Having spear-headed the development of this test, we are world-renowned experts in its performance! We are moreover the first service provider globally to offer this test under GLP.

The RTgill-W1 cell line assay comprises a 24-well plate format acute toxicity test based on the permanent cell line from rainbow trout (Oncorhynchus mykiss) gill. After 24 h of exposure to a test chemical or product at six concentrations, cell viability is assessed based on three fluorescent indicator dyes. Data are expressed as percent cell viability of unexposed controls versus the test chemical concentration. The resulting concentration-response curves serve to determine the effective concentrations causing 50% loss in cell viability (EC50 values). The lowest observed EC50 value is taken as proxy to predict the fish acute toxicity (LC50 value).

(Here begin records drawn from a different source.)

(* ===== verification/ResolverSpec.v ===== *)
(** * The forward-auth service in front of the tenancy manager

    /resolveproject of the auth-service composed with [Router] of the tenancy manager over
    its store: the header the gateway receives carries the id of a project the caller may
    see.  [Transport] is what carries a request from one process to the other. *)

From S2P Require Import Prelude GoStd Monad EntSchema Sqlgraph EntQuery EntMutation Config Store.
From S2P Require Import Logic EntSpec Wf EntLoad StoreOrg StoreProject.
From S2P Require Import Backend Http Auth Api AuthSpec ApiGuard ApiScope ApiOrg AuthService AuthServiceSpec.
From Stdlib Require Import Ascii.

(** What becomes of a request: delivered and answered, never sent, or its answer lost. *)
Inductive Fate := Delivered | NotSent (e : error) | ReplyLost (e : error).

(** The network and the HTTP server of the tenancy manager: the request the router sees,
    the fate of a request in a state of the store, and the text of the errors. *)
Class Transport := {
  tp_NewRequest : string → option error;
  tp_receive : HTTPRequest → Request;
  tp_fate : HTTPRequest → World → Fate;
  tp_json_Time : Time → JSON;
  tp_json_error : Body → error }.

(** A segment as the router of the tenancy manager sees it: unescaped, unless it is not in the
    default form of a path, when [URL.RawPath] keeps it as it was sent and chi routes by that. *)
Definition routed_segment (name : string) : string :=
  let escaped := url_escape encodePathSegment name in
  if String.eqb escaped (url_escape encodePath name) then name else escaped.

(** A URL below the address of the service reaches the router with its last segment seen so,
    without a query, with its own headers. *)
Class TransportLaws `{Transport} (base : string) : Prop := {
  receive_segment : ∀ method name header,
    tp_receive (mkHTTPRequest method (base +:+ "/v1/projects/" +:+ url_escape encodePathSegment name) header NoReqBody) =
    mkRequest method ("/v1/projects/" +:+ routed_segment name) "" "" [] header BodyEOF None }.

Lemma routed_segment_char name : all_chars (λ c, negb (Ascii.eqb c "/")) name = true →
  all_chars (λ c, negb (Ascii.eqb c "/")) (routed_segment name) = true.
Proof.
  intros Hn. unfold routed_segment. cbv zeta. destruct (String.eqb _ _); [done|].
  apply url_escape_chars. intros c. destruct c as [[] [] [] [] [] [] [] []]; vm_compute; reflexivity.
Qed.
Lemma routed_segment_empty name : name ≠ "" → routed_segment name ≠ "".
Proof.
  intros Hn. unfold routed_segment. cbv zeta. destruct (String.eqb _ _); [done|]. destruct name as [|c name]; [done|].
  destruct c as [[] [] [] [] [] [] [] []]; discriminate.
Qed.

Section client.
Context `{UUIDLib} `{StoreBackend} `{Chi} `{Transport} (h : APIHandler).

(** The client of the resolver, the tenancy manager at the other end. *)
Definition router_do (q : HTTPRequest) : M HTTPReply := λ w,
  match tp_fate q w with
  | NotSent e => (inl e, w)
  | Delivered =>
      match Router h (tp_receive q) w with
      | (inl e, w') => (inl e, w')
      | (inr resp, w') => (inr (mkHTTPReply (StatusCode resp) "" 0 "" (encode_payload tp_json_Time (payload resp))), w')
      end
  | ReplyLost e => (inl e, (Router h (tp_receive q) w).2)
  end.
Definition router_client : TenancyClient World := {|
  tm_NewRequest := tp_NewRequest; tm_Do := router_do; tm_json_error := tp_json_error |}.

(** A request that reaches the router may be answered, or its answer lost. *)
Lemma wp_router_do q (Q : error + HTTPReply → World → Prop) w :
  (∀ e, Q (inl e) w) →
  wp (Router h (tp_receive q)) (λ res w',
    match res with
    | inl e => Q (inl e) w'
    | inr resp => Q (inr (mkHTTPReply (StatusCode resp) "" 0 "" (encode_payload tp_json_Time (payload resp)))) w'
    end ∧ ∀ e, Q (inl e) w') w →
  wp (router_do q) Q w.
Proof.
  intros Hns Hr. destruct (wp_out _ _ _ Hr) as (res & w' & Hrun & HQ & Hlost).
  destruct (wp_out _ _ _ (wp_self (router_do q) w)) as (r & w2 & Hdo & _).
  apply (wp_run _ _ _ _ _ Hdo). unfold router_do in Hdo. rewrite Hrun in Hdo.
  destruct (tp_fate q w); [destruct res|..]; by injection Hdo as <- <-.
Qed.
End client.

(** ** The answer of the tenancy manager *)

Lemma project_route `{Chi} `{!ChiLaws} name e name' id :
  all_chars (λ c, negb (Ascii.eqb c "/")) name = true → name ≠ "" →
  find_route MethodGet ("/v1/projects/" +:+ name) = RouteFound e name' id →
  e = EpGetProject ∧ name' = name.
Proof.
  intros Hc Hne Hf. apply route_found in Hf as [Hm Hp].
  assert (∀ s, "/v1/projects/" +:+ name = "/v1/projects/" +:+ s → name = s) as Hinj.
  { intros s Hs. assert (strip "/v1/projects/" ("/v1/projects/" +:+ name) = Some s) as Hst by (by apply strip_spec).
    rewrite (proj2 (strip_spec _ _ _) eq_refl) in Hst. by injection Hst. }
  destruct e; try discriminate Hm; simpl in Hp; try discriminate Hp.
  - split; [done|]. symmetry. by apply Hinj.
  - apply Hinj in Hp. subst name. rewrite all_chars_app in Hc. simpl in Hc. by rewrite andb_false_r in Hc.
Qed.

Lemma decode_project `{UUIDLib} jt p orgName s m :
  encode_payload jt (ProjectBody (toProjectResponse p orgName s m)) = BodyJSON (json_project (toProjectResponse p orgName s m)) ∧
  decode_result (json_project (toProjectResponse p orgName s m)) = Some (uuid_String (Project_ID p)).
Proof. done. Qed.

(** ** The composition *)

(** The claims of an Authorization header, and the scope of the orgs of a token. *)
Definition token_claims (Validate : string → error + MapClaims) (authHeader : string) : option MapClaims :=
  token ← bearer_token authHeader;
  match Validate token with inl _ => None | inr claims => Some claims end.
Definition scope_of (names : list string) : option (list string) :=
  match names with [] => None | _ => Some names end.

Section resolver.
Context `{Driver} `{Runtime} `{FieldValidators} `{UUIDLib} `{Chi} `{Transport} `{TokenLib}.
Context `{!DriverLaws} `{!Quiet} `{!FieldValidatorsLaws} `{!UUIDLaws} `{!ChiLaws}.
Context (h : APIHandler) (base : string) `{!TransportLaws base}.

Lemma API_GetProject_ok r db t : db_wf db →
  wp (API_GetProject h r) (λ res w', w_db w' = db ∧ w_tx w' = None ∧ ∃ resp, res = inr resp ∧
    (StatusCode resp = StatusOK → ∃ p orgName s m, payload resp = ProjectBody (toProjectResponse p orgName s m) ∧
      ∀ p', visible (r_name r) (resolveOrgNames r) db p' ↔ p' = p)) (mkWorld db None t).
Proof.
  intros Hwf. unfold API_GetProject. cbv zeta. destruct (isOrgScopeDenied _).
  { wp_step. split_and!; [done..|]. eexists. by split. }
  wp_step. wp_step. eapply wp_mono; [by apply GetProject_ok|]. intros [err|[n o]] [db' tx' t'] (Hdb & Htx & Hr).
  - simpl in *. subst. wp_step. split_and!; [done..|]. eexists. split; [done|].
    unfold lookup_failed. by destruct (IsNotFound err), (isAmbiguous err).
  - simpl in *. subst. destruct Hr as (p & -> & -> & Hp). wp_step. unfold project_response. wp_step.
    apply wp_DeriveStatus. intros s t2. wp_step. wp_step. split_and!; [done..|].
    eexists. split; [done|]. intros _. by eexists p, _, _, _.
Qed.

(** A project the tenancy manager shows to the bearer of [authHeader] under [name], from
    the state [w]: the only one of that name in the scope of the token. *)
Inductive granted Validate (authHeader name : string) (db : DB) (w : World) (p : Project) : Prop :=
  mk_granted claims names :
    token_claims Validate authHeader = Some claims →
    permitted EpGetProject (extractRolesFromClaims claims) →
    (resolve_names (extractOrgUUIDs (extractRolesFromClaims claims)) w).1 = inr names →
    (∀ p', visible name (scope_of names) db p' ↔ p' = p) →
    granted Validate authHeader name db w p.

Lemma router_project Validate name header db t :
  h_jwtValidator h = Some Validate → db_wf db →
  all_chars (λ c, negb (Ascii.eqb c "/")) name = true → name ≠ "" →
  wp (Router h (mkRequest MethodGet ("/v1/projects/" +:+ name) "" "" [] header BodyEOF None))
    (λ res w', w_db w' = db ∧ w_tx w' = None ∧ ∃ resp, res = inr resp ∧
      (StatusCode resp = StatusOK → ∃ p orgName s m, payload resp = ProjectBody (toProjectResponse p orgName s m) ∧
        granted Validate (Get header "Authorization") name db (mkWorld db None t) p)) (mkWorld db None t).
Proof.
  intros Hv Hwf Hc Hne. set (r := mkRequest _ _ _ _ _ _ _ _).
  destruct (find_route (r_method r) (r_path r)) as [e name' id| |] eqn:Hf.
  2,3: unfold Router; rewrite Hf; wp_step; split_and!; [done..|]; eexists; by split.
  destruct (project_route name e name' id Hc Hne Hf) as [-> ->].
  pose proof (Router_guard h Validate EpGetProject name id r (mkWorld db None t) Hv Hf eq_refl) as Hg.
  destruct (request_claims Validate r) as [claims|] eqn:Hrc.
  2: { destruct Hg as [msg Hg]. apply (wp_run _ _ _ _ _ Hg). split_and!; [done..|]. eexists. by split. }
  destruct Hg as (names & w1 & Hn & Hg).
  pose proof (resolve_names_ok (extractOrgUUIDs (extractRolesFromClaims claims)) db t Hwf) as Hres.
  apply (wp_run _ _ _ _ _ Hn) in Hres as (Hdb & Htx & _). destruct w1 as [db1 tx1 t1]. simpl in Hdb, Htx. subst db1 tx1.
  destruct Hg as [[Hp Hg]|[_ Hg]].
  2: { apply (wp_run _ _ _ _ _ Hg). split_and!; [done..|]. eexists. by split. }
  destruct (wp_out _ _ _ (API_GetProject_ok (with_auth (auth_context claims names) (with_params name id r)) db t1 Hwf))
    as (res & w2 & Heq & Hdb2 & Htx2 & resp & Hresp & Hok).
  change (DeletionCheckMiddleware (endpoint_handler h EpGetProject) (with_auth (auth_context claims names) (with_params name id r)))
    with (API_GetProject h (with_auth (auth_context claims names) (with_params name id r))) in Hg.
  rewrite Heq in Hg. apply (wp_run _ _ _ _ _ Hg). split_and!; [done..|]. exists resp. split; [done|].
  intros (p & orgName & s & m & Hb & Hvis)%Hok. exists p, orgName, s, m. split; [done|].
  apply (mk_granted _ _ _ _ _ _ claims names); [exact Hrc|done|by rewrite Hn|].
  intros p'. rewrite <- Hvis. by destruct names.
Qed.

Notation resolve := (resolveProjectUUID (H0 := router_client h)).

Lemma wp_resolve Validate name authHeader db t :
  h_jwtValidator h = Some Validate → db_wf db →
  all_chars (λ c, negb (Ascii.eqb c "/")) name = true → name ≠ "" →
  wp (resolve name authHeader base)
    (λ res w', w_db w' = db ∧ w_tx w' = None ∧ match res with
       | inr uid => ∃ p, uid = uuid_String (Project_ID p) ∧
                      granted Validate authHeader (routed_segment name) db (mkWorld db None t) p
       | inl _ => True end) (mkWorld db None t).
Proof.
  intros Hv Hwf Hc Hne. unfold resolveProjectUUID. cbv zeta. simpl tm_NewRequest.
  destruct (tp_NewRequest _); [wp_step; done|]. apply wp_bind, wp_map_error. simpl tm_Do.
  set (header := if negb _ then _ else _). set (q := mkHTTPRequest _ _ _ _).
  assert (Get header "Authorization" = authHeader) as Hauth.
  { unfold header. by destruct (String.eqb_spec authHeader ""). }
  apply wp_router_do; [done|]. unfold q. rewrite receive_segment.
  eapply wp_mono; [apply (router_project Validate (routed_segment name) header db t); [done|done|by apply routed_segment_char|by apply routed_segment_empty]|].
  intros res w' (Hdb & Htx & resp & -> & Hok). rewrite Hauth in Hok. split; [|done]. cbn [hp_StatusCode hp_Body].
  destruct (Z.eqb_spec (StatusCode resp) StatusNotFound); [wp_step; done|].
  destruct (Z.eqb_spec (StatusCode resp) StatusOK) as [Heq|]; cbn [negb]; [|wp_step; done].
  destruct (Hok Heq) as (p & orgName & s & m & Hb & Hg). rewrite Hb.
  destruct (decode_project tp_json_Time p orgName s m) as [-> ->].
  cbn iota beta. destruct (String.eqb_spec (uuid_String (Project_ID p)) ""); wp_step; [done|]. split_and!; [done..|]. eauto.
Qed.

(** C2: the composition of the two services, while no other connection commits between the
    statements of the tenancy manager.  /resolveproject writes nothing to the database and answers
    401 without a valid token, 400 without a project path, and else 404 or 200.  A 200 carries
    exactly one header, the id of the one active project that bears the name in the path, as the
    tenancy manager's router sees it when it is sent escaped (routed_segment: itself, but for a
    name with a comma or semicolon, which stays escaped), and that the tenancy manager shows to the
    bearer of the token: its validator accepts it, its roles permit the reading of projects, and
    the project is in the orgs of the token when these resolve to a name. *)
Theorem resolver_isolation Validate keyset now r db t :
  h_jwtValidator h = Some Validate → db_wf db →
  wp (NewProjectResolverHandler (H0 := router_client h) keyset base now r)
    (λ res w', w_db w' = db ∧ w_tx w' = None ∧ ∃ a, res = inr a ∧
      match jwt_ParseRequest "Authorization" keyset now r, projectPathRegex (forwarded_uri r) with
      | inl _, _ => an_Status a = StatusUnauthorized
      | inr _, None => an_Status a = StatusBadRequest
      | inr _, Some name => an_Status a = StatusNotFound ∨
          an_Status a = StatusOK ∧ ∃ p,
            an_Header a = [("Activeprojectid", uuid_String (Project_ID p))] ∧
            granted Validate (Get (aq_Header r) "Authorization") (routed_segment name) db (mkWorld db None t) p
      end) (mkWorld db None t).
Proof.
  intros Hv Hwf. unfold NewProjectResolverHandler.
  destruct (jwt_ParseRequest _ _ _ _) as [e|token]; [wp_step; eauto|].
  destruct (projectPathRegex (forwarded_uri r)) as [name|] eqn:Hp; [|wp_step; eauto].
  apply projectPathRegex_spec in Hp as (version & rest & [_ [Hne Hc] _]).
  wp_step. wp_step. eapply wp_mono; [by apply wp_resolve|].
  intros [e|uid] w' (Hdb & Htx & Hr); wp_step; (split_and!; [done..|]); eexists; (split; [done|]); [by left|right].
  destruct Hr as (p & -> & Hg). split; [done|]. exists p. split; [reflexivity|done].
Qed.
End resolver.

Aside from being an animal-free alternative to the high severity traditional fish test (e.g. according to OECD TG203), the gill cell line assay requires about three orders of magnitude less testing material, making it the perfect choice for screening, e.g. in new chemical synthesis and product development.

We were part of the development of this test guideline and hence have extensive experience in carrying out this test. We are certified to offer this test under GLP.

The Fish Embryo Acute Toxicity test is a 24-well plate-based test method in which newly fertilized zebrafish (Danio rerio) eggs are exposed to a test chemical or product at five concentrations for a period of 96 h. Exposed and control embryos are studied every 24 h for apical observations indicative of mortality. Data are expressed as percent mortality of exposed vs. unexposed embryos. The resulting concentration-response curves serve to determine the effective concentrations causing 50% lethality (LC50 values), which are taken as proxy to predict the fish acute toxicity (LC50 value).

Beyond the OECD TG236, we routinely measure sub-lethal endpoints as well, which include malformations, edemas and uncontrolled movement, providing additional information on developmental toxicity. In jurisdictions such as Europe, in which animal protection laws exclude early life stages until independent feeding, the test can moreover be extended to 120 h exposures, which allows for better resolution of impacts on behavior. Compared to the traditional acute fish test (e.g. according to OECD TG203), the FET test requires about two orders of magnitude less testing material.

We have an ever expanding list of primers to analyse the expression of a wide variety of genes, such as related to biotransformation, metal detoxification, cell proliferation, oxidative stress response and immune regulation. We frequently add new primers based on clients’ needs.

Gene expression analysis can be performed in fish cell lines as well as zebrafish embryos, using a concentration-response, as well as time-resolved, experimental design. These tests are usually preceded by an acute fish toxicity test with either the cell line of choice or the embryos to ensure that gene expression is indeed studied at non-acutely toxic concentrations.

Concentration-dependent gene expression analysis allows the derivation of Points-Of-Departure (POD), which are increasingly used to derive estimated low effect levels for chronic toxicity assessments.

Hypothesizing that reduced fish growth on chemical exposure is due to a lower number of cells, research in the Schirmer group at Eawag has been able to demonstrate that a fish cell proliferation assay, based on the RTgill-W1 cell line as representative of richly perfused tissue, can be used to predict the reduced growth of fish as traditionally determined using the Fish Early Life Stage Test (FELST; OECD TG210).

Cells are exposed to the chemical over the course of five days and cell number determined, from which cell weight can be calculated as input parameter for the Bertalanffy growth model. The proof-of-concept study has yielded excellent results, showing concordance to in vivo results obtained after months of experimentation with fish DOI: 10.1126/sciadv.1500302.

As functional units of organs and tissues, cells comprise the different mechanisms that collectively lead to ADME (Adsorption-Distribution-Metabolism-Elimination) of chemicals. Hence, we can assess bioaccumulation of chemicals in cells along with chemical depletion and the potential formation of biotransformation products. As well, the influence of the test chemical on the activity of biotransformation enzymes (such as EROD activity as proxy for CYP1A) can be measured.

Please refer to the following examples as illustration of possibilities:

• Ranking of chemicals for their potency to induce EROD activity as proxy for CYP1A: DOI: 10.1006/eesa.1999.1808
• Bioaccumulation, transformation and derivation of a bioconcentration factor: DOI: 10.1021/acs.est.7b04548
• Fish cell barrier model to assess transfer of organic chemicals in vitro: DOI: 10.1021/acs.est.9b04281
• Estimation of bioaccumulation of anionic compounds in fish based on the liver cell line, RTL-W1: DOI:10.1016/j.envint.2023.107798

We collaborate with well established contract research organisations who specialize in chemical analysis, including under GLP. If chemical analysis is desired, e.g. to verify exposure concentrations or biotransformation products, we offer bundled packages, which include co-ordination for a streamlined workup and reporting.

Samples can also be shipped to a laboratory of the client’s choice or for in-house analysis.